*** RECORDS SHOWN ***

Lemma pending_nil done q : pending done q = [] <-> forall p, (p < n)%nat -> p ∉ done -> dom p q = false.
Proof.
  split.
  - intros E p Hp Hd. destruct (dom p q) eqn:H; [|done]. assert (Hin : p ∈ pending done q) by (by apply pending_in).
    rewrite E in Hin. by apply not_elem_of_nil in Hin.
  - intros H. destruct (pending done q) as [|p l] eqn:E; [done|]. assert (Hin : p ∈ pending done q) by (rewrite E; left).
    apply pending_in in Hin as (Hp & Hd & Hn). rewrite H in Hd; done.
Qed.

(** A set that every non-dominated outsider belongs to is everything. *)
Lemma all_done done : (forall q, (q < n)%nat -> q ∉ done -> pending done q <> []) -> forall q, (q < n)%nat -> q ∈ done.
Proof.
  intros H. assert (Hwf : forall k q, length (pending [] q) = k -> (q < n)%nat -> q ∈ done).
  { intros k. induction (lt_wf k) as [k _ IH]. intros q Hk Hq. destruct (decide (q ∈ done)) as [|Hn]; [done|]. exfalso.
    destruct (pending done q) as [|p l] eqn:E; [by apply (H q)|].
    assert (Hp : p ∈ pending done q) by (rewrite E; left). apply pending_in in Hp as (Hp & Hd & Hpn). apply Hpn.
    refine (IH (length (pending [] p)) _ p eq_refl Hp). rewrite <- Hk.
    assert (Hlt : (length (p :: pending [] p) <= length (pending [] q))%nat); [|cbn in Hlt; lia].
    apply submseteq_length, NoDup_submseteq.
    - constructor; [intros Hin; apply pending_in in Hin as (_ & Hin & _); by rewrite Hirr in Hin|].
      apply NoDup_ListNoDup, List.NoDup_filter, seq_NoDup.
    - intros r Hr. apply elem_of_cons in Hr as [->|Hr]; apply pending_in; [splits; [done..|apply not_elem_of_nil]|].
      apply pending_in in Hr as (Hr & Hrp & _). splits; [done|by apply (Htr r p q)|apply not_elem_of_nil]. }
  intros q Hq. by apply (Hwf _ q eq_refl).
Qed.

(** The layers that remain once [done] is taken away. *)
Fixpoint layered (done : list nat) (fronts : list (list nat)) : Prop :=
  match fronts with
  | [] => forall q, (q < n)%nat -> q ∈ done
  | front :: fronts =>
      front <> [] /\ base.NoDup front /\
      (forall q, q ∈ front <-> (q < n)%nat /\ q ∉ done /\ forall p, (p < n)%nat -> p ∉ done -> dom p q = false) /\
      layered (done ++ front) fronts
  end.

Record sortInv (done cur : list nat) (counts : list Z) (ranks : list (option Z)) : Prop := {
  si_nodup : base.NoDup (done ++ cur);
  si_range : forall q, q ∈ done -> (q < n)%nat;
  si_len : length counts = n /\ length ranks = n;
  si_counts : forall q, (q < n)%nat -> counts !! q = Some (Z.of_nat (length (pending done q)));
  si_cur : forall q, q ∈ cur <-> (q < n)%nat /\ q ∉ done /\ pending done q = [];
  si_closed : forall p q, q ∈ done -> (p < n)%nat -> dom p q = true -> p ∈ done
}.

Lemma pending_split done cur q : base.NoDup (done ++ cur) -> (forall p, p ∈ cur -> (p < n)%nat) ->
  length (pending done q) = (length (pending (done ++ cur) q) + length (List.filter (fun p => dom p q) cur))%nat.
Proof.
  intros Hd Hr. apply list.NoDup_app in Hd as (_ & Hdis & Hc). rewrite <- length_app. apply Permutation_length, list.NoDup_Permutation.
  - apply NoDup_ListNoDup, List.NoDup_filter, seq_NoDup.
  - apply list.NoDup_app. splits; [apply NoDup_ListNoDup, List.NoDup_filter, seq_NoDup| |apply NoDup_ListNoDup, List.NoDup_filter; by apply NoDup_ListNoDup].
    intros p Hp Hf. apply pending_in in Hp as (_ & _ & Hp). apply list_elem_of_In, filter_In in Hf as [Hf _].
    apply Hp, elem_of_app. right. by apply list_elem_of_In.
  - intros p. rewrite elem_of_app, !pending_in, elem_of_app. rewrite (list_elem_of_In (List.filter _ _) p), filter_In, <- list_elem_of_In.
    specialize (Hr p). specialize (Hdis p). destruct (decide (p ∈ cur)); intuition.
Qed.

*** End of RECORDS SHOWN ***

Print only these lines, please. They run from the start of the entries above to the line containing "(** A set that", both ends included, and must match exactly.

Lemma pending_nil done q : pending done q = [] <-> forall p, (p < n)%nat -> p ∉ done -> dom p q = false.
Proof.
  split.
  - intros E p Hp Hd. destruct (dom p q) eqn:H; [|done]. assert (Hin : p ∈ pending done q) by (by apply pending_in).
    rewrite E in Hin. by apply not_elem_of_nil in Hin.
  - intros H. destruct (pending done q) as [|p l] eqn:E; [done|]. assert (Hin : p ∈ pending done q) by (rewrite E; left).
    apply pending_in in Hin as (Hp & Hd & Hn). rewrite H in Hd; done.
Qed.

(** A set that every non-dominated outsider belongs to is everything. *)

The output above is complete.